### ACTIVITY
Some of the lines below need repeating. Reproduce exactly those between the lines holding "Z) (xs : list" and "(** The object", inclusive.

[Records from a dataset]
════════════════

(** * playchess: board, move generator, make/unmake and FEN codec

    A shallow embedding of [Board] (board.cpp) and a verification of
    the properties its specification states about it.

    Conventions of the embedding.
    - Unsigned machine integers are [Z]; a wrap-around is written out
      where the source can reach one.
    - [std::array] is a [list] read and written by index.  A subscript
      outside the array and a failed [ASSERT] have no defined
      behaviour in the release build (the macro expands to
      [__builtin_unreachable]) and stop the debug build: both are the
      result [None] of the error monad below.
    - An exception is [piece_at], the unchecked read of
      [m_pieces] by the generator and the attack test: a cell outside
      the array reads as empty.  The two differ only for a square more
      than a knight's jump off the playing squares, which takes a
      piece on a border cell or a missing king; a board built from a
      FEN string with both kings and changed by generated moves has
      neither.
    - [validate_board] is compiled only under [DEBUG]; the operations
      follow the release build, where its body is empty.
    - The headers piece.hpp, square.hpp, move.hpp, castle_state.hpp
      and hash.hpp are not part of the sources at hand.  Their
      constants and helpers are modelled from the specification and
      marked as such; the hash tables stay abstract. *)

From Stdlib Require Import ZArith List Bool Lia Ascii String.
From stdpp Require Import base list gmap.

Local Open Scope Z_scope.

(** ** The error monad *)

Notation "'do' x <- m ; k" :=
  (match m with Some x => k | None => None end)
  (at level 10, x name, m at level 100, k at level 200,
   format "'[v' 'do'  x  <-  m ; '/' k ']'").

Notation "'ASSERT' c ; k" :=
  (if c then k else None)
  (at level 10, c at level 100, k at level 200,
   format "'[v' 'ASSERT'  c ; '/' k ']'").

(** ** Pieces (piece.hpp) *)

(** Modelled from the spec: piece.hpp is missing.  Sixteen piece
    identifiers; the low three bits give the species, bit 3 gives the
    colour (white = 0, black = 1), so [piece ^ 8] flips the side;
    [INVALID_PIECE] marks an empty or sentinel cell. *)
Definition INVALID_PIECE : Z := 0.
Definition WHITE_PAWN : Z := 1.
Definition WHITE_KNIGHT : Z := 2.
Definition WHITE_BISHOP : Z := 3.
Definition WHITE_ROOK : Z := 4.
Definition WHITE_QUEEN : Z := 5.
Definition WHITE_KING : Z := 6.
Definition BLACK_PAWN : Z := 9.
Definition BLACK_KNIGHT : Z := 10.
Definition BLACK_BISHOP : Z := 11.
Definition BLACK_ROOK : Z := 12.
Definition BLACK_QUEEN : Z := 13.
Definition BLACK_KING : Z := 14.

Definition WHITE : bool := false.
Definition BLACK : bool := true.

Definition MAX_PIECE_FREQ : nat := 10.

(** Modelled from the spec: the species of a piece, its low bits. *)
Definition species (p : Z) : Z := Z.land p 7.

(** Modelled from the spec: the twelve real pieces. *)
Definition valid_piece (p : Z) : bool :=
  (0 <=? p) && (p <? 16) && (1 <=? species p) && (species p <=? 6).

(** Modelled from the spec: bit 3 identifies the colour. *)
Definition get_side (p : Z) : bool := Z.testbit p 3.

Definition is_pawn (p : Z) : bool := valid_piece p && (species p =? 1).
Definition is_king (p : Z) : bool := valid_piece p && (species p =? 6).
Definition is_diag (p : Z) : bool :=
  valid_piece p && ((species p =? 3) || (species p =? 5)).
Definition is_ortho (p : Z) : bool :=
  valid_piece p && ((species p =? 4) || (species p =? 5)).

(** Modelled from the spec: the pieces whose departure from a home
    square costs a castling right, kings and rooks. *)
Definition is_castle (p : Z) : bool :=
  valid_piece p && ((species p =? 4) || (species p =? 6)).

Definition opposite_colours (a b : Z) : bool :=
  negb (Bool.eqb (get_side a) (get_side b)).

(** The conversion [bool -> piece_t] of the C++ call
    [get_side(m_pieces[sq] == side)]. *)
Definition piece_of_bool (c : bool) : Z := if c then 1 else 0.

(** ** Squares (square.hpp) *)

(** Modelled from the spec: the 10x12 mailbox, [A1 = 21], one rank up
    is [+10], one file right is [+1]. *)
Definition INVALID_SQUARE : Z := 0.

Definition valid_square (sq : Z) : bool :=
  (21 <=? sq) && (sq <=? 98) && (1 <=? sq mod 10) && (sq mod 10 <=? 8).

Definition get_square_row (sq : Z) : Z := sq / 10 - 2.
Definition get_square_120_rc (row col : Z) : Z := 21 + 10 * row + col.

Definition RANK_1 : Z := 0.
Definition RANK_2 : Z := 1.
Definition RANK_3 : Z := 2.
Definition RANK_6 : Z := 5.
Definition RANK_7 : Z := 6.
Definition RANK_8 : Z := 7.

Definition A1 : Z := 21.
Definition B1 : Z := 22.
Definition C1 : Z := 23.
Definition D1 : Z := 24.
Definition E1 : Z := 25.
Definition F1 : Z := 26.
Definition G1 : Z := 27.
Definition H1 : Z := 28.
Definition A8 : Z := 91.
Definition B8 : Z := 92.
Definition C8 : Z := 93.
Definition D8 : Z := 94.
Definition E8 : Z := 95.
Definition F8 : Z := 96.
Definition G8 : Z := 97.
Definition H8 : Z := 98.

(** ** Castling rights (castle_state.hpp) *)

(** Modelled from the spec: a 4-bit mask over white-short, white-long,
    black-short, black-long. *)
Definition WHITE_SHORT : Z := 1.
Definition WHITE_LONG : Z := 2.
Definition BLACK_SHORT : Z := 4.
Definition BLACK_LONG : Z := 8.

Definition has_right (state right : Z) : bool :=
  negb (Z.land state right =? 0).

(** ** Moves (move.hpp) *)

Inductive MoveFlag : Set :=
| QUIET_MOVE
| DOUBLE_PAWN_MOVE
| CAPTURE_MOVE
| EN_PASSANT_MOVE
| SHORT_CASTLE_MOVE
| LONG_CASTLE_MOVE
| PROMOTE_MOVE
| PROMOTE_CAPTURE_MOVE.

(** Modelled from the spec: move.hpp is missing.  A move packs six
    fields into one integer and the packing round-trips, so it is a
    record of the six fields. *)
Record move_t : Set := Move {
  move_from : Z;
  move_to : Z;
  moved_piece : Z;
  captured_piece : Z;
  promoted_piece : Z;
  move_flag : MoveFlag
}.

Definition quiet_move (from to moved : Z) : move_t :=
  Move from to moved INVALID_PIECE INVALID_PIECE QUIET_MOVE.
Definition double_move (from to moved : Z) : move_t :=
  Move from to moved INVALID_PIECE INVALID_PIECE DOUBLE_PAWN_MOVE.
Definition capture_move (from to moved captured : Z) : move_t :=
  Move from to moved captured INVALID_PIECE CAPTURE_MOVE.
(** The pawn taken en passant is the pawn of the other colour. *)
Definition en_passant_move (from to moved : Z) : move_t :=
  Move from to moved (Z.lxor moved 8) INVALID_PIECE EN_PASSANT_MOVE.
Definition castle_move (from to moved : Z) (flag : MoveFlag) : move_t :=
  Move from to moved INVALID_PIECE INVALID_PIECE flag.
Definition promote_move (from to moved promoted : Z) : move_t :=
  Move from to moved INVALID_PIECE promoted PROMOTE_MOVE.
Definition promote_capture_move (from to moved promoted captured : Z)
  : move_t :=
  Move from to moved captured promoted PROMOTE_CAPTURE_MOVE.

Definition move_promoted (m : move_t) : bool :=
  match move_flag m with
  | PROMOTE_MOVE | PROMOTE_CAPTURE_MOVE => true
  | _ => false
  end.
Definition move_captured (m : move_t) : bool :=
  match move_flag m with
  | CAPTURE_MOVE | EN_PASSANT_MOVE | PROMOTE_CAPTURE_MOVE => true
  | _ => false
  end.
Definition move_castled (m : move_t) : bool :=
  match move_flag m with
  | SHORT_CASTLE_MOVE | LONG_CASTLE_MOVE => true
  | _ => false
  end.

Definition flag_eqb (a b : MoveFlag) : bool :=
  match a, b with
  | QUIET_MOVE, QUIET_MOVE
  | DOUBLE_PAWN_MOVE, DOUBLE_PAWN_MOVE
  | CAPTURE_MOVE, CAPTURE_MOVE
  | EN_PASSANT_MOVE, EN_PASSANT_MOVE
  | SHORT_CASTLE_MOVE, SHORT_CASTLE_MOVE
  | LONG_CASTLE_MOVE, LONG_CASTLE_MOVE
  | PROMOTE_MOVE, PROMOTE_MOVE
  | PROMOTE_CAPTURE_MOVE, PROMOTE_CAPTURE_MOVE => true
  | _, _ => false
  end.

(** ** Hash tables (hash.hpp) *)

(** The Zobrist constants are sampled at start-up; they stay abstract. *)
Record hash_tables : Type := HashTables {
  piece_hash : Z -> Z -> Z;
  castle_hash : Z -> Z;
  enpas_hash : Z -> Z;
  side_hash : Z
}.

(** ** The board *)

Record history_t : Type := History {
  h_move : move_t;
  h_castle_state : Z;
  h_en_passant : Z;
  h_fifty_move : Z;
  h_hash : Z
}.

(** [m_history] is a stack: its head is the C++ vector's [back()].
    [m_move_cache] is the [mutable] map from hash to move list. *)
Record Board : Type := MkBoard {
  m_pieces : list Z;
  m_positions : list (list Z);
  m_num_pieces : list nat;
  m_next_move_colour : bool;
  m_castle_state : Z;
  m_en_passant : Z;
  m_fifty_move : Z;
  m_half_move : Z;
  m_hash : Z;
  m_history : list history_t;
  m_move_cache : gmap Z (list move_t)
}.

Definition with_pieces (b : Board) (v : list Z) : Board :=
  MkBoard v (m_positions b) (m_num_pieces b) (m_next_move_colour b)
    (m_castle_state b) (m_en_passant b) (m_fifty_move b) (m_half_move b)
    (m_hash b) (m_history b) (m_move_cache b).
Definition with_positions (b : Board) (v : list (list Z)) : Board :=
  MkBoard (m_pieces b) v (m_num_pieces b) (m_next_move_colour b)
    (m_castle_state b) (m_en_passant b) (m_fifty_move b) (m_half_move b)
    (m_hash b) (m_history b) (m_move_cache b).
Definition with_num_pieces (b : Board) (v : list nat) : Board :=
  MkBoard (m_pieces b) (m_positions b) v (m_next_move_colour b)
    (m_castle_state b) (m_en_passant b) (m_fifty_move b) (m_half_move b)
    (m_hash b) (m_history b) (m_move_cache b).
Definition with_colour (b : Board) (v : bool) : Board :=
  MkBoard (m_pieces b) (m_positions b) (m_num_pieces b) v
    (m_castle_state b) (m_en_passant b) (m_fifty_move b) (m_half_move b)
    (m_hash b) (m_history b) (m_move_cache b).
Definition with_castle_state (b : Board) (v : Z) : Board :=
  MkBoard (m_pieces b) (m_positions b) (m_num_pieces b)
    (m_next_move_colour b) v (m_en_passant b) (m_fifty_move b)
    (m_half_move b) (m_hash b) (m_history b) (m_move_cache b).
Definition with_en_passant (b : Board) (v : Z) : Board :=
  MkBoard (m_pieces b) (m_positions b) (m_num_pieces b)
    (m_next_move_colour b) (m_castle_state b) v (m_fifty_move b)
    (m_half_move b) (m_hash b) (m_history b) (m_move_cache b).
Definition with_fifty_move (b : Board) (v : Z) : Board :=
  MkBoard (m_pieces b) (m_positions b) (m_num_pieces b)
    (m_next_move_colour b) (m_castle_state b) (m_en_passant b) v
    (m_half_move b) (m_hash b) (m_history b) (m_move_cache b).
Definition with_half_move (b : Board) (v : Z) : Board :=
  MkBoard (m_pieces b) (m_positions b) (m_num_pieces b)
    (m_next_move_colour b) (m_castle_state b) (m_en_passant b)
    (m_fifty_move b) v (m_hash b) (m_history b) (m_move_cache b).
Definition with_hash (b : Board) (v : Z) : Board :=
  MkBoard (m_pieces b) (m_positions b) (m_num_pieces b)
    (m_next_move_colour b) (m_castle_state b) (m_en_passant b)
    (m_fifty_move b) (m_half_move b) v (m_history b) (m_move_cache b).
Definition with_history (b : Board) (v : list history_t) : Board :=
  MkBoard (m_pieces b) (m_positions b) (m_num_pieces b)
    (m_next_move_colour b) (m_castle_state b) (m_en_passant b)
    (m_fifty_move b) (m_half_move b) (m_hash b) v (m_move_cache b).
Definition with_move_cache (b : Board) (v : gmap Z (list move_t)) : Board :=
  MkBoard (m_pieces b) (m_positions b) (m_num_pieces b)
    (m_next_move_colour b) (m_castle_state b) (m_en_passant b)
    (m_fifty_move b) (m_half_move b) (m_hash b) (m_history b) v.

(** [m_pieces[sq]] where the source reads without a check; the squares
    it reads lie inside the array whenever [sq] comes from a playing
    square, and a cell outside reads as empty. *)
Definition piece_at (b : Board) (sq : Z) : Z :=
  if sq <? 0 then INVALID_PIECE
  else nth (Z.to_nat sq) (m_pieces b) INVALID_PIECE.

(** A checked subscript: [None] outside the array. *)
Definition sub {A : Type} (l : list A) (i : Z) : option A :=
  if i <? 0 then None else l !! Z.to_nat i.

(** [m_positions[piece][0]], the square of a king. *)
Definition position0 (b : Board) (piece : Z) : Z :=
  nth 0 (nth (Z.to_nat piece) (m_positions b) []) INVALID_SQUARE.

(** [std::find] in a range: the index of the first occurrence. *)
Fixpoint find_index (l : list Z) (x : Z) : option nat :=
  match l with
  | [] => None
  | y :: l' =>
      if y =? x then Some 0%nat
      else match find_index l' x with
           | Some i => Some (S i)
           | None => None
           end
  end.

════════════════

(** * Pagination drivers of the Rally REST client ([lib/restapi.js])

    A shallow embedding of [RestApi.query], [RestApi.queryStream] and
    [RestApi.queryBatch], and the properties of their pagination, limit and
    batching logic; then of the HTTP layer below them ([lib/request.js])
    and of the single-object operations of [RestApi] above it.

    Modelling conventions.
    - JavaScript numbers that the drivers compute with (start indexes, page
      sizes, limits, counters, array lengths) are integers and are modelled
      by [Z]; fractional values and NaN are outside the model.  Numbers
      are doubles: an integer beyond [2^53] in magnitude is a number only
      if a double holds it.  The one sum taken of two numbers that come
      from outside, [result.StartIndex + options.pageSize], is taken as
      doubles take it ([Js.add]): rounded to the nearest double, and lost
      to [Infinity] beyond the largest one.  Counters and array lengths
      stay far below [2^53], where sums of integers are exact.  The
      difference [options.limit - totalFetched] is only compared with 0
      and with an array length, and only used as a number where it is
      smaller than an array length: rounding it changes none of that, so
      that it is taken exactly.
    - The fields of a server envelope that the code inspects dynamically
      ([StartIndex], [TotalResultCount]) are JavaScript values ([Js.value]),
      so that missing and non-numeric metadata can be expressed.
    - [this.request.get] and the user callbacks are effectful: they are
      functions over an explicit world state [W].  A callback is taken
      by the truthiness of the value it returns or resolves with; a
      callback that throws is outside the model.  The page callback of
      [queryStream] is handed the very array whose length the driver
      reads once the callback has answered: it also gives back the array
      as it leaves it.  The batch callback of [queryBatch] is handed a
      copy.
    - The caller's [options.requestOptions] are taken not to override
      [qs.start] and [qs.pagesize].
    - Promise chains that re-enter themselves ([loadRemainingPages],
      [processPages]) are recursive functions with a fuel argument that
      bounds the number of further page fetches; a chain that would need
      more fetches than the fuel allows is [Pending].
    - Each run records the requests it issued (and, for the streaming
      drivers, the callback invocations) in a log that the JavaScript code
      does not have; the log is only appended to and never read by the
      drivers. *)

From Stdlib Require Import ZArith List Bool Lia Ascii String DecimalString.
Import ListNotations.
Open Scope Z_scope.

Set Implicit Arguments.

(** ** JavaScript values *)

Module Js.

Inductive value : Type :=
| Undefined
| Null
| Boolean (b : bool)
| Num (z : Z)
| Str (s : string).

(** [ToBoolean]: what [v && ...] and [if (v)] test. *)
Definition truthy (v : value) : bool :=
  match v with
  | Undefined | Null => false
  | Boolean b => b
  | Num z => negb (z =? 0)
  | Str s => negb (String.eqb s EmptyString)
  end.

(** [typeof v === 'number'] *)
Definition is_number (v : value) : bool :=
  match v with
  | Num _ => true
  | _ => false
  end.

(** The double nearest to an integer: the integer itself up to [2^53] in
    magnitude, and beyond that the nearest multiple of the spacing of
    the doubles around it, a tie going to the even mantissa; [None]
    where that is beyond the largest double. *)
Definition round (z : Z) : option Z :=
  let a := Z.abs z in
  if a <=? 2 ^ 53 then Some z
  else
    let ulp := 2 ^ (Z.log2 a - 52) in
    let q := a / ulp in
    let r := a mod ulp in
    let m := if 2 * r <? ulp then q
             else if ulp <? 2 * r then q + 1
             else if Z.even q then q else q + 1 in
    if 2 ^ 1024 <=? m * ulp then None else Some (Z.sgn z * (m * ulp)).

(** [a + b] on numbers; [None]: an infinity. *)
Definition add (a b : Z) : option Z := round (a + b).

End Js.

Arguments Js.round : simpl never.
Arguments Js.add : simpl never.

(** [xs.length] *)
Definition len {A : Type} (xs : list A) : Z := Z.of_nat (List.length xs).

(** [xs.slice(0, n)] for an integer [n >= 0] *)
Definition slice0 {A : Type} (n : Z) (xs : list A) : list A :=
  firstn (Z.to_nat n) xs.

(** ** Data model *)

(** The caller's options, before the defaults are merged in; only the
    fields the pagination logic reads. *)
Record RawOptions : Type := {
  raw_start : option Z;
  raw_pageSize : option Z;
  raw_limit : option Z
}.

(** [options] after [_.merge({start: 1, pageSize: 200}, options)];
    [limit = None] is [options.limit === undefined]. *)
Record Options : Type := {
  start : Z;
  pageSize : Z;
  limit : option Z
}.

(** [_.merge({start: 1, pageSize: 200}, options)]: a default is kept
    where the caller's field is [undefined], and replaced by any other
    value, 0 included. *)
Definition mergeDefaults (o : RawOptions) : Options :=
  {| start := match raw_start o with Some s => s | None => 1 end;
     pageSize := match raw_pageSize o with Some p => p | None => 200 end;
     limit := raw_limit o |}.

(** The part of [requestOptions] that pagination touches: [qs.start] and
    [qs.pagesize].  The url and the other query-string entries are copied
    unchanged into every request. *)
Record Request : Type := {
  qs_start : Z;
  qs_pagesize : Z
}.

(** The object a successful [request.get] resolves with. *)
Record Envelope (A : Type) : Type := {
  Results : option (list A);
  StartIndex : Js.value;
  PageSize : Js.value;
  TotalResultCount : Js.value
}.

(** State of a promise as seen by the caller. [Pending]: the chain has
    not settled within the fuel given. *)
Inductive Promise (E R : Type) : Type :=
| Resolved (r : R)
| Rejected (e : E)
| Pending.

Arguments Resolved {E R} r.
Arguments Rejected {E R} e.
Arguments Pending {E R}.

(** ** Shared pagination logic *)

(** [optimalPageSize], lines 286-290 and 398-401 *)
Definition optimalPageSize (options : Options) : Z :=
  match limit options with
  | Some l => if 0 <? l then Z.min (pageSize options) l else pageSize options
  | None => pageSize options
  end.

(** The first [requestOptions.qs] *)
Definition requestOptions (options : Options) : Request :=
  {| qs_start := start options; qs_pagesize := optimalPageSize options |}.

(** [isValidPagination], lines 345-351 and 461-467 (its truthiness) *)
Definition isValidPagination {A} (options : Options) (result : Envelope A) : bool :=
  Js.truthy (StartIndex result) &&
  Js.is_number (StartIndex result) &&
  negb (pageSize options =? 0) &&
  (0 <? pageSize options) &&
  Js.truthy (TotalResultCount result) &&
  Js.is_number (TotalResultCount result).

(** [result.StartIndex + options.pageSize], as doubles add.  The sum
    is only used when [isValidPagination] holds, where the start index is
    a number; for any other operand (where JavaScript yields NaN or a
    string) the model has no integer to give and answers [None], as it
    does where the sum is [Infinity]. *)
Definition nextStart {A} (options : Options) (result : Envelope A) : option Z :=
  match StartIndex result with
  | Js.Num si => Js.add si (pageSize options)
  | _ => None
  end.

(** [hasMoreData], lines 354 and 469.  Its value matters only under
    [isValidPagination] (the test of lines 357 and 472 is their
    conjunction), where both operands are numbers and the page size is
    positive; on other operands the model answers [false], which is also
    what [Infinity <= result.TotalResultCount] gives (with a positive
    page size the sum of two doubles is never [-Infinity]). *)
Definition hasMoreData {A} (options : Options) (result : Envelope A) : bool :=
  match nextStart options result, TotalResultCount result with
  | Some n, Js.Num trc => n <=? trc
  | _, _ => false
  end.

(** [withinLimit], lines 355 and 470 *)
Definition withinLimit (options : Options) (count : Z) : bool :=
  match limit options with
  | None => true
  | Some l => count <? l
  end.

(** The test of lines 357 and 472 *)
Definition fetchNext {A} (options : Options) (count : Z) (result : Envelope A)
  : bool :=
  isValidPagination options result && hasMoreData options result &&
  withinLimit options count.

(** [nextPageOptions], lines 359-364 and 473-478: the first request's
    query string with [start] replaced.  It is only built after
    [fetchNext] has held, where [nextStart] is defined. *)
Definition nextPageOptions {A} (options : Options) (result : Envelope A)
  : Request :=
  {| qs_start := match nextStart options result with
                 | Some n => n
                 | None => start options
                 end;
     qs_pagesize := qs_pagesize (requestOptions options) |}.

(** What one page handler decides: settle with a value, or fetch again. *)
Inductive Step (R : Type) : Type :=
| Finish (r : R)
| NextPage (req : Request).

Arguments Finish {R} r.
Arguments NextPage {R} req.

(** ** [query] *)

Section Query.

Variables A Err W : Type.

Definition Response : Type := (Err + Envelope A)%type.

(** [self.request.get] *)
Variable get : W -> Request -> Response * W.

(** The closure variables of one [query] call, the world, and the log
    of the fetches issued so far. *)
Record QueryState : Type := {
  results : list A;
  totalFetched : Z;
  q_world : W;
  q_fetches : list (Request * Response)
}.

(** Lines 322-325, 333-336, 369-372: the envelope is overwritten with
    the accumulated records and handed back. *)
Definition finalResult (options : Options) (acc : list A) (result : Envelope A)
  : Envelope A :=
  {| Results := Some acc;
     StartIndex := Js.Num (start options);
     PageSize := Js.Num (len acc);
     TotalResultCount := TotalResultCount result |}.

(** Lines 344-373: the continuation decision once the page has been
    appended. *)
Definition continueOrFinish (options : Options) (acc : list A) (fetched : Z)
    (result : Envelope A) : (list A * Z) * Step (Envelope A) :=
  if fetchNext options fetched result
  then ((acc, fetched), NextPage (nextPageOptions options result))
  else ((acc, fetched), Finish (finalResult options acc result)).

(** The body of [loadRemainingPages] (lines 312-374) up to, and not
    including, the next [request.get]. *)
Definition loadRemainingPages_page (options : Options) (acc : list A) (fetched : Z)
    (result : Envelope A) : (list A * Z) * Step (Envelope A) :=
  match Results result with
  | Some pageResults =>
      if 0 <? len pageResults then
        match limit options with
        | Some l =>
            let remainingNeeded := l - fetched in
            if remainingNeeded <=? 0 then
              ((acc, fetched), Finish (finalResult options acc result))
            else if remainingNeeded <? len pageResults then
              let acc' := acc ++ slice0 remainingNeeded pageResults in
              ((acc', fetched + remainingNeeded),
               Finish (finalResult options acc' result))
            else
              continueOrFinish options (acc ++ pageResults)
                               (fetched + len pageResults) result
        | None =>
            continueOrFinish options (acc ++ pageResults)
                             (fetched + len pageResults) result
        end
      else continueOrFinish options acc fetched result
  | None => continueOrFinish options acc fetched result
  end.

════════════════

### TASK ANSWER
Definition slice0 {A : Type} (n : Z) (xs : list A) : list A :=
  firstn (Z.to_nat n) xs.

(** ** Data model *)

(** The caller's options, before the defaults are merged in; only the
    fields the pagination logic reads. *)
Record RawOptions : Type := {
  raw_start : option Z;
  raw_pageSize : option Z;
  raw_limit : option Z
}.

(** [options] after [_.merge({start: 1, pageSize: 200}, options)];
    [limit = None] is [options.limit === undefined]. *)
Record Options : Type := {
  start : Z;
  pageSize : Z;
  limit : option Z
}.

(** [_.merge({start: 1, pageSize: 200}, options)]: a default is kept
    where the caller's field is [undefined], and replaced by any other
    value, 0 included. *)
Definition mergeDefaults (o : RawOptions) : Options :=
  {| start := match raw_start o with Some s => s | None => 1 end;
     pageSize := match raw_pageSize o with Some p => p | None => 200 end;
     limit := raw_limit o |}.

(** The part of [requestOptions] that pagination touches: [qs.start] and
    [qs.pagesize].  The url and the other query-string entries are copied
    unchanged into every request. *)
Record Request : Type := {
  qs_start : Z;
  qs_pagesize : Z
}.

(** The object a successful [request.get] resolves with. *)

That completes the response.